Face à un enfant qui se tient spontanément voûté, que cela soit en statique ou en dynamique (en mouvement), alors qu’il ne présente aucune douleur ou pathologie qui justifie cette posture, devons-nous le laisser ainsi ou lui donner les moyens de se redresser ? Nous savons tous plus ou moins qu’une posture voûtée est un facteur limitant dans la pratique sportive mais également dans le quotidien. Ainsi, nous n’hésitons pas à lui conseiller des séances de gymnastique dite ‘’posturale’’ pour l’aider à se construire et par conséquence trouver davantage de confort et de réactivité. Mais dès qu’il s’agit de faire évoluer la posture des jambes deux camps s’affrontent, les pours et les contres. Haile Gebresalassié étant l’exemple phare présenté par les contres du fait qu’il est pronateur (le pied ‘’s’effondre’’ vers l’intérieur), gagne et ne se blesse pas ou peu. Il gagne par rapport aux autres mais est-il réellement à son meilleur potentiel ? Sa posture, son orchestration, sa capacité à maintenir l’orientation des différents segments est-elle optimale ?
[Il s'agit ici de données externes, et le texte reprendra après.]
(* ===== verification/Bitmap.v ===== *)
(** * Priority bitmap ([rhino/core/include/k_bitmap.h])

    The ready queue keeps one bit per priority, the most significant bit of
    word 0 being priority 0.  This file translates the bitmap operations and
    the two bit-scan routines, and shows that the branchy scans compute what
    their comments promise. *)

From S2P Require Import Prelude.
Local Open Scope Z_scope.

(** ** Definitions *)

Definition BITMAP_UNIT_SIZE : Z := 32.

Definition BITMAP_UNIT_MASK : Z := 31.

Definition BITMAP_UNIT_BITS : Z := 5.

Definition BITMAP_MASK (nr : Z) : Z :=
  Z.shiftl 1 (BITMAP_UNIT_SIZE - 1 - Z.land nr BITMAP_UNIT_MASK).

Definition BITMAP_WORD (nr : Z) : Z := Z.shiftr nr BITMAP_UNIT_BITS.

(** Number of words [BITMAP_DECLARE] reserves for [bits] bits. *)
Definition BITMAP_DECLARE_WORDS (bits : Z) : Z :=
  Z.shiftr (bits + (BITMAP_UNIT_SIZE - 1)) BITMAP_UNIT_BITS.

(** [None] is an access outside the array. *)
Definition krhino_bitmap_set (bitmap : list Z) (nr : Z) : option (list Z) :=
  w ← arr_get bitmap (BITMAP_WORD nr);
  arr_set bitmap (BITMAP_WORD nr) (Z.lor w (BITMAP_MASK nr)).

Definition krhino_bitmap_clear (bitmap : list Z) (nr : Z) : option (list Z) :=
  w ← arr_get bitmap (BITMAP_WORD nr);
  arr_set bitmap (BITMAP_WORD nr) (Z.land w (Z.lnot (BITMAP_MASK nr))).

(** One rung of the scan ladders: when the bits under [mask] are all zero,
    shift by [k] and count [k]. *)
Definition clz_step (mask k : Z) (xn : Z * Z) : Z * Z :=
  let '(x, n) := xn in
  if Z.land x mask =? 0 then (u32 (Z.shiftl x k), n + k) else (x, n).

Definition ctz_step (mask k : Z) (xn : Z * Z) : Z * Z :=
  let '(x, n) := xn in
  if Z.land x mask =? 0 then (Z.shiftr x k, n + k) else (x, n).

Definition clz_last (xn : Z * Z) : Z :=
  let '(x, n) := xn in
  if Z.land x 0x80000000 =? 0 then n + 1 else n.

Definition krhino_clz32 (x : Z) : Z :=
  if x =? 0 then 32
  else clz_last
         (clz_step 0xC0000000 2
            (clz_step 0xF0000000 4
               (clz_step 0xFF000000 8
                  (clz_step 0xFFFF0000 16 (x, 0))))).

Definition ctz_last (xn : Z * Z) : Z :=
  let '(x, n) := xn in
  if Z.land x 0x00000001 =? 0 then n + 1 else n.

Definition krhino_ctz32 (x : Z) : Z :=
  if x =? 0 then 32
  else ctz_last
         (ctz_step 0x00000003 2
            (ctz_step 0x0000000F 4
               (ctz_step 0x000000FF 8
                  (ctz_step 0x0000FFFF 16 (x, 0))))).

(** The loop that skips zero words; running past the array is [None]. *)
Fixpoint find_first_word (bitmap : list Z) (nr : Z) : option (Z * Z) :=
  match bitmap with
  | [] => None
  | w :: bitmap' =>
      if w =? 0 then find_first_word bitmap' (nr + BITMAP_UNIT_SIZE) else Some (w, nr)
  end.

(** Software scan ([RHINO_CONFIG_BITMAP_HW == 0]). *)
Definition krhino_find_first_bit (bitmap : list Z) : option Z :=
  '(tmp, nr) ← find_first_word bitmap 0;
  Some (clz_last
          (clz_step 0xC0000000 2
             (clz_step 0xF0000000 4
                (clz_step 0xFF000000 8
                   (clz_step 0xFFFF0000 16 (tmp, nr)))))).

(** ** Reading a bit *)

Definition bit_at (bitmap : list Z) (nr : Z) : bool :=
  match arr_get bitmap (BITMAP_WORD nr) with
  | Some w => Z.testbit w (31 - Z.land nr BITMAP_UNIT_MASK)
  | None => false
  end.

Definition bitmap_ok (bitmap : list Z) : Prop := Forall (fits 32) bitmap.

(** ** Index arithmetic *)

Lemma word_div nr : BITMAP_WORD nr = nr / 32.
Proof. unfold BITMAP_WORD. by rewrite Z.shiftr_div_pow2. Qed.

Lemma mask_mod nr : Z.land nr BITMAP_UNIT_MASK = nr mod 32.
Proof. apply (land_low_mask 5). lia. Qed.

Lemma bit_at_arith bm nr w :
  arr_get bm (nr / 32) = Some w -> bit_at bm nr = Z.testbit w (31 - nr mod 32).
Proof. intros H. unfold bit_at. by rewrite word_div, mask_mod, H. Qed.

Lemma bit_at_neg bm nr : nr < 0 -> bit_at bm nr = false.
Proof.
  intros. unfold bit_at. rewrite word_div. unfold arr_get.
  rewrite decide_False; [done|]. pose proof (Z.div_lt_upper_bound nr 32 0). lia.
Qed.

Lemma testbit_mask nr i :
  0 <= i -> Z.testbit (BITMAP_MASK nr) i = bool_decide (i = 31 - nr mod 32).
Proof.
  intros. unfold BITMAP_MASK, BITMAP_UNIT_SIZE. rewrite mask_mod.
  pose proof (Z.mod_pos_bound nr 32).
  replace (32 - 1 - nr mod 32) with (31 - nr mod 32) by lia.
  rewrite Z.shiftl_1_l. case_bool_decide.
  - subst. apply Z.pow2_bits_true. lia.
  - apply Z.pow2_bits_false. lia.
Qed.

(** ** Setting and clearing *)

Lemma bit_at_update bm bm' nr w w' b :
  arr_get bm (nr / 32) = Some w ->
  arr_set bm (nr / 32) w' = Some bm' ->
  (forall i, 0 <= i <= 31 -> Z.testbit w' i = if decide (i = 31 - nr mod 32) then b else Z.testbit w i) ->
  forall m, bit_at bm' m = if decide (m = nr) then b else bit_at bm m.
Proof.
  intros Hw Hset Hbits m.
  pose proof (Z.mod_pos_bound m 32 ltac:(lia)). pose proof (Z.mod_pos_bound nr 32 ltac:(lia)).
  destruct (decide (m / 32 = nr / 32)) as [Hq|Hq].
  - rewrite <- Hq in Hw, Hset.
    rewrite (bit_at_arith bm' m w') by (by eapply arr_get_set_eq).
    rewrite (bit_at_arith bm m w) by done. rewrite Hbits by lia.
    pose proof (Z.div_mod m 32). pose proof (Z.div_mod nr 32).
    repeat case_decide; try done; lia.
  - rewrite decide_False by congruence. unfold bit_at. rewrite word_div.
    by rewrite (arr_get_set_ne bm bm' (nr / 32) (m / 32) w').
Qed.
(* ===== verification/RingBuf.v ===== *)
(** * Ring buffer of the message queues ([rhino/core/k_ringbuf.c])

    A [k_ringbuf_t] is the byte array between [buf] and [end] with the head and
    tail pointers kept as offsets from [buf].  An operation is [None] when it
    would touch a byte outside its buffers.  The theorems show that the split
    copies, the lazily wrapped pointers and the 1-3 byte length prefix implement
    a plain FIFO of messages. *)

From S2P Require Import Prelude KErr CircBuf.
Local Open Scope Z_scope.

Definition RINGBUF_TYPE_FIX : Z := 0.

Definition RINGBUF_TYPE_DYN : Z := 1.

Definition RINGBUF_LEN_MAX_SIZE : Z := 3.

Definition RINGBUF_LEN_MASK_ONEBIT : Z := 0x80.

Definition RINGBUF_LEN_MASK_TWOBIT : Z := 0xC0.

Definition RINGBUF_LEN_MASK_CLEAN_TWOBIT : Z := 0x3f.

Definition RINGBUF_LEN_VLE_2BYTES : Z := 0x80.

Definition RINGBUF_LEN_VLE_3BYTES : Z := 0xC0.

Definition RINGBUF_LEN_1BYTE_MAXVALUE : Z := 0x7f.

Definition RINGBUF_LEN_2BYTES_MAXVALUE : Z := 0x3fff.

Definition RINGBUF_LEN_3BYTES_MAXVALUE : Z := 0x3fffff.

Definition COMPRESS_LEN (x : Z) : Z :=
  if x <=? RINGBUF_LEN_1BYTE_MAXVALUE then 1
  else if x <=? RINGBUF_LEN_2BYTES_MAXVALUE then 2
  else if x <=? RINGBUF_LEN_3BYTES_MAXVALUE then 3
  else kstat_code RHINO_INV_PARAM.

(** [rb_buf] holds the bytes from [buf] to [end]; [rb_head] and [rb_tail] are
    [head - buf] and [tail - buf]. *)
Record k_ringbuf_t := mk_ringbuf {
  rb_buf : list Z;
  rb_head : Z;
  rb_tail : Z;
  rb_freesize : Z;
  rb_type : Z;
  rb_blk_size : Z
}.

(** [end - buf] *)
Definition rb_end (r : k_ringbuf_t) : Z := Z.of_nat (length (rb_buf r)).

(** Little-endian machine: the byte swap of [k_endian.h], and the bytes of a
    32-bit object in memory. *)
Definition krhino_ntohl (x : Z) : Z :=
  u32 (Z.lor (Z.lor (Z.lor (Z.shiftl (Z.land x 0x000000ff) 24)
                           (Z.shiftl (Z.land x 0x0000ff00) 8))
                    (Z.shiftr (Z.land x 0x00ff0000) 8))
             (Z.shiftr (Z.land x 0xff000000) 24)).

Definition u32_bytes (x : Z) : list Z :=
  [Z.land x 0xff; Z.land (Z.shiftr x 8) 0xff; Z.land (Z.shiftr x 16) 0xff; Z.land (Z.shiftr x 24) 0xff].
La victoire un référentiel fiable ?

Prenons comme élément de comparaison la pratique de l’escalade. Pour une même succession de prises sur un mur d’escalade artificiel l’effort à fournir diffère selon la posture que l’on adopte. Plus on est proche du point d’équilibre plus l’effort à fournir est faible et la réactivité est grande, à l’inverse un placement inadapté devient rapidement coûteux énergétiquement. Certains compensent ces défauts par la force et la puissance pouvant aller jusqu’à être les premiers lors d’une compétition. La victoire lors d’une compétition, est-elle un référentiel fiable pour déterminer la ‘’bonne’’ gestuelle à adopter ? Faut-il gagner face aux autres ou être à son meilleur potentiel ? A chacun son graal… La part technique du geste dans un souci d’économie et d’efficacité est essentielle. Retenons qu’il existe mille et une gestuelles/stratégies biomécaniques plus ou moins efficaces et contraignantes pour l’organisme pour une même action. Nous fonctionnons dans l’instant sans percevoir l’impact à long terme d’un défaut de posture sur l’intégrité de l’organisme et l’évolution de sa dynamique corporelle.
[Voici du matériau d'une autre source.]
(* ===== verification/KMonad.v ===== *)
(** * Kernel programs: states, undefined behaviour, critical sections

    A kernel function is a [K A]: from a state it gives a result and the next
    state, or [None] where the C program has undefined behaviour (a NULL or
    dangling pointer followed, a list node unlinked that is on no list, an array
    index out of range).  [wp m Q s] says that [m] started in [s] is defined and
    ends in a result and state satisfying [Q]. *)

From S2P Require Import Prelude KErr KState.
Local Open Scope Z_scope.

Definition K (A : Type) : Type := kstate -> option (A * kstate).

#[global] Instance K_ret : MRet K := fun A a s => Some (a, s).
#[global] Instance K_bind : MBind K := fun A B f m s =>
  match m s with Some (a, s') => f a s' | None => None end.
#[global] Typeclasses Opaque K.

Definition gets {A} (f : kstate -> A) : K A := fun s => Some (f s, s).

Definition modify (f : kstate -> kstate) : K unit := fun s => Some (tt, f s).

Definition undef {A} : K A := fun _ => None.

(** A pointer that is followed: NULL is undefined behaviour. *)
Definition deref {A} (p : option A) : K A := fun s => a ← p; Some (a, s).

Definition get_task (t : tid) : K ktask_t := fun s => k ← tasks s !! t; Some (k, s).

Definition upd_task (t : tid) (f : ktask_t -> ktask_t) : K unit := fun s =>
  k ← tasks s !! t; Some (tt, set_tasks (<[t := f k]> (tasks s)) s).

Definition get_blk (o : oid) : K blk_obj_t := fun s => b ← blks s !! o; Some (b, s).

Definition upd_blk (o : oid) (f : blk_obj_t -> blk_obj_t) : K unit := fun s =>
  b ← blks s !! o; Some (tt, set_blks (<[o := f b]> (blks s)) s).

Definition get_mutex (o : oid) : K kmutex_t := fun s => m ← mutexes s !! o; Some (m, s).

Definition upd_mutex (o : oid) (f : kmutex_t -> kmutex_t) : K unit := fun s =>
  m ← mutexes s !! o; Some (tt, set_mutexes (<[o := f m]> (mutexes s)) s).

(** [g_active_task[cpu_cur_get()]], followed by every caller. *)
Definition cur_task : K tid := t ← gets g_active_task; deref t.

(** [k_err.c]: the installed handler is told the code. *)
Definition k_err_proc (err : kstat_t) : K unit := modify (fun s => set_err_log (err :: err_log s) s).

(** [k_critical.h], [k_internal.h]: [CPSR_ALLOC] is the saved mask. *)
Definition RHINO_CPU_INTRPT_DISABLE : K bool :=
  cpsr ← gets irq_off; modify (set_irq_off true);; mret cpsr.

Definition RHINO_CPU_INTRPT_ENABLE (cpsr : bool) : K unit := modify (set_irq_off cpsr).

Definition RHINO_CRITICAL_ENTER : K bool := RHINO_CPU_INTRPT_DISABLE.

Definition RHINO_CRITICAL_EXIT (cpsr : bool) : K unit := RHINO_CPU_INTRPT_ENABLE cpsr.

(** [if (para == NULL) return RHINO_NULL_PTR]. *)
Definition NULL_PARA_CHK {A R} (r : kstat_t -> R) (para : option A) (k : A -> K R) : K R :=
  match para with None => mret (r RHINO_NULL_PTR) | Some a => k a end.

(** [if (g_intrpt_nested_level > 0) { RHINO_CRITICAL_EXIT(); return ...}]. *)
Definition INTRPT_NESTED_LEVEL_CHK {R} (r : kstat_t -> R) (cpsr : bool) (k : K R) : K R :=
  lvl ← gets g_intrpt_nested_level;
  if 0 <? lvl then RHINO_CRITICAL_EXIT cpsr;; mret (r RHINO_NOT_CALLED_BY_INTRPT) else k.

(** Leave the critical section with an error. *)
Definition critical_return {R} (cpsr : bool) (r : R) : K R := RHINO_CRITICAL_EXIT cpsr;; mret r.

(** What a call that may block does up to its rescheduling point: it returns a
    status, or the caller is now blocked and goes on from there once it is
    scheduled again. *)
Inductive call_res :=
  | Ret (r : kstat_t)
  | Blocked.

(** ** Weakest preconditions *)

Definition wp {A} (m : K A) (Q : A -> kstate -> Prop) (s : kstate) : Prop :=
  match m s with Some (a, s') => Q a s' | None => False end.

Lemma wp_iff {A} (m : K A) Q s : wp m Q s <-> exists a s', m s = Some (a, s') /\ Q a s'.
Proof. unfold wp. destruct (m s) as [[a s']|]; naive_solver. Qed.

Lemma wp_mono {A} (m : K A) (P Q : A -> kstate -> Prop) s :
  wp m P s -> (forall a s', P a s' -> Q a s') -> wp m Q s.
Proof. unfold wp. destruct (m s) as [[a s']|]; naive_solver. Qed.

Lemma wp_ret {A} (a : A) (Q : A -> kstate -> Prop) s : Q a s -> wp (mret a) Q s.
Proof. done. Qed.

Lemma wp_bind {A B} (m : K A) (f : A -> K B) Q s : wp m (fun a => wp (f a) Q) s -> wp (m ≫= f) Q s.
Proof. unfold wp, mbind, K_bind. destruct (m s) as [[a s']|]; done. Qed.

Lemma wp_unbind {A B} (m : K A) (f : A -> K B) Q s : wp (m ≫= f) Q s -> wp m (fun a => wp (f a) Q) s.
Proof. unfold wp, mbind, K_bind. destruct (m s) as [[a s']|]; done. Qed.

Lemma wp_bind_assoc {A B C} (m : K A) (n : A -> K B) (c : B -> K C) (Q : C -> kstate -> Prop) s :
  wp (x ← m; n x) (fun y => wp (c y) Q) s -> wp (x ← m; y ← n x; c y) Q s.
Proof. unfold wp, mbind, K_bind. destruct (m s) as [[x s1]|]; [|done]. by destruct (n x s1) as [[y s2]|]. Qed.

Lemma wp_gets {A} (f : kstate -> A) (Q : A -> kstate -> Prop) s : Q (f s) s -> wp (gets f) Q s.
Proof. done. Qed.

Lemma wp_modify f (Q : unit -> kstate -> Prop) s : Q tt (f s) -> wp (modify f) Q s.
Proof. done. Qed.

Lemma wp_deref {A} (p : option A) a (Q : A -> kstate -> Prop) s : p = Some a -> Q a s -> wp (deref p) Q s.
Proof. by intros ->. Qed.

Lemma wp_get_task t k (Q : ktask_t -> kstate -> Prop) s : tasks s !! t = Some k -> Q k s -> wp (get_task t) Q s.
Proof. unfold wp, get_task. by intros ->. Qed.

Lemma wp_upd_task t k f (Q : unit -> kstate -> Prop) s :
  tasks s !! t = Some k -> Q tt (set_tasks (<[t := f k]> (tasks s)) s) -> wp (upd_task t f) Q s.
Proof. unfold wp, upd_task. by intros ->. Qed.

Lemma wp_get_blk o b (Q : blk_obj_t -> kstate -> Prop) s : blks s !! o = Some b -> Q b s -> wp (get_blk o) Q s.
Proof. unfold wp, get_blk. by intros ->. Qed.

Lemma wp_upd_blk o b f (Q : unit -> kstate -> Prop) s :
  blks s !! o = Some b -> Q tt (set_blks (<[o := f b]> (blks s)) s) -> wp (upd_blk o f) Q s.
Proof. unfold wp, upd_blk. by intros ->. Qed.

Lemma wp_get_mutex o m (Q : kmutex_t -> kstate -> Prop) s : mutexes s !! o = Some m -> Q m s -> wp (get_mutex o) Q s.
Proof. unfold wp, get_mutex. by intros ->. Qed.

Lemma wp_upd_mutex o m f (Q : unit -> kstate -> Prop) s :
  mutexes s !! o = Some m -> Q tt (set_mutexes (<[o := f m]> (mutexes s)) s) -> wp (upd_mutex o f) Q s.
Proof. unfold wp, upd_mutex. by intros ->. Qed.

Lemma wp_cur_task t (Q : tid -> kstate -> Prop) s : g_active_task s = Some t -> Q t s -> wp cur_task Q s.
Proof. intros. apply wp_bind, wp_gets. by eapply wp_deref. Qed.

(** States that differ at most in the task table. *)
Lemma tasks_ext {A} (Q : A -> kstate -> Prop) a s1 s2 :
  Q a s2 -> tasks s1 = tasks s2 -> set_tasks ∅ s1 = set_tasks ∅ s2 -> Q a s1.
Proof.
  intros HQ Ht Hr. assert (s1 = s2) as ->; [|done].
  transitivity (set_tasks (tasks s1) (set_tasks ∅ s1)); [done|]. by rewrite Ht, Hr.
Qed.

(** Lookups found in the context or just written. *)
Ltac klookup := first [apply lookup_insert_eq | eassumption].

(** One step of a program. *)
Ltac kstep :=
  lazymatch goal with
  | |- wp (mbind _ _) _ _ => apply wp_bind
  | |- wp (mret _) _ _ => apply wp_ret
  | |- wp (gets _) _ _ => apply wp_gets
  | |- wp (modify _) _ _ => apply wp_modify
  | |- wp (get_task _) _ _ => eapply wp_get_task; [klookup|]
  | |- wp (upd_task _ _) _ _ => eapply wp_upd_task; [klookup|]
  | |- wp (get_blk _) _ _ => eapply wp_get_blk; [klookup|]
  | |- wp (upd_blk _ _) _ _ => eapply wp_upd_blk; [klookup|]
  | |- wp (get_mutex _) _ _ => eapply wp_get_mutex; [klookup|]
  | |- wp (upd_mutex _ _) _ _ => eapply wp_upd_mutex; [klookup|]
  | |- wp (deref _) _ _ => eapply wp_deref; [klookup|]
  | |- wp cur_task _ _ => eapply wp_cur_task; [klookup|]
  end.

Ltac ksteps := repeat kstep.

(** Conclude from the same fact about the state with repeated writes to one
    task merged. *)
Ltac kmerge H := refine (tasks_ext _ _ _ _ H _ _); [cbn; rewrite ?insert_insert_eq; reflexivity|reflexivity].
Alors pour vous faire une opinion et tentez de vous faire prendre conscience de l’impact de la posture nous vous proposons une succession de tests.

Défaut d’orientation du pied

Tout le monde a entendu parler des pieds pronateurs ou supinateurs, les marques de chaussure de running allant jusqu’à proposer des modèles différents selon que l’on soit l’un ou l’autre, nous donnant une impression d’irréversibilité du phénomène. Tu es pronateur et tu le resteras… Ces chaussures ‘’tentent’’ seulement de pallier au problème et n’apportent pas de réelles solutions alors que, en dehors de toutes pathologies ou malformations, ce n’est en définitive qu’un simple défaut d’orientation et de maintien du pied par rapport à la jambe, au même titre qu’un tennisman orienterait mal son poignet ou ne serait pas en mesure de le tenir lors d’un coup droit.
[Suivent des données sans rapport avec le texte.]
(* ===== verification/Sched.v ===== *)
(** * Scheduler ([rhino/core/k_sched.c], single CPU)

    The run queue (one ring per priority, the occupancy bitmap, the cached
    highest priority), the choice of the next task, scheduler locking, the
    rescheduling point [core_sched] and round-robin time slices.  The run queue
    argument of the C functions is always [g_ready_queue]. *)

From S2P Require Import Prelude KErr Bitmap KState KMonad.
Local Open Scope Z_scope.

(** ** The CPU port

    The context switch is written in assembly per CPU and is not part of the
    sources: it stores the stack pointer of the outgoing task and makes the
    preferred task the active one.  The widths of three counters are typedefs of
    the port. *)

Definition switched (sp : Z) (s : kstate) : kstate :=
  set_g_active_task (g_preferred_ready_task s)
    (match g_active_task s with
     | Some t => set_tasks (alter (set_task_stack sp) t (tasks s)) s
     | None => s
     end).

Class CpuPort := {
  cpu_task_switch : K unit;
  cpu_intrpt_switch : K unit;
  cpu_task_switch_spec s : exists sp, cpu_task_switch s = Some (tt, switched sp s);
  cpu_intrpt_switch_spec s : exists sp, cpu_intrpt_switch s = Some (tt, switched sp s);
  (** the initial stack pointer of a task, from its stack, size, argument and entry *)
  cpu_task_stack_init : Z -> Z -> Z -> Z -> Z;
  sem_count_bits : Z;
  mutex_nested_bits : Z;
  suspend_nested_bits : Z;
  port_bits_pos : 0 < sem_count_bits /\ 1 < mutex_nested_bits /\ 1 < suspend_nested_bits
}.

(** ** Run queue *)

Definition runqueue_init : K unit :=
  modify (fun s => set_g_ready_queue
    (mk_rq (replicate (Z.to_nat RHINO_CONFIG_PRI_MAX) []) (task_bit_map (g_ready_queue s)) RHINO_CONFIG_PRI_MAX) s).

(** [rq->cur_list_item[p]] and assignments to it. *)
Definition cur_item (p : Z) : K (list tid) := rq ← gets g_ready_queue; deref (arr_get (cur_list_item rq) p).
Faites l’exercice suivant pour localiser l’articulation responsable de l’orientation du pied par rapport à la jambe : Pieds nus, assis par terre, jambe droite tendue, la cheville fléchie à 90°. Orientez le pied successivement vers l’intérieur puis vers l’extérieur en veillant à garder tout au long de l’exercice le genou dirigé vers le plafond pour ne pas mobiliser la hanche.  L’orientation du pied par rapport à la jambe dépend de l’articulation talo-calcanéo-naviculaire qui se trouve juste en dessous de la cheville, nous en avons déjà parlé dans un précédent article, une articulation essentielle et peu connue que nous nommerons sous-talienne pour des raisons pratiques. Maintenant que vous avez pris le contrôle de cette articulation, comprenez qu’un pied orienté vers l’intérieur par rapport à la jambe produit en appui un pied supinateur et, à l’inverse, un pied orienté vers l’extérieur par rapport à la jambe produit en appui un pied pronateur[1]. A partir de là évaluons l’impact d’un défaut d’orientation sur l’équilibre et la répartition des tensions au sein de la jambe.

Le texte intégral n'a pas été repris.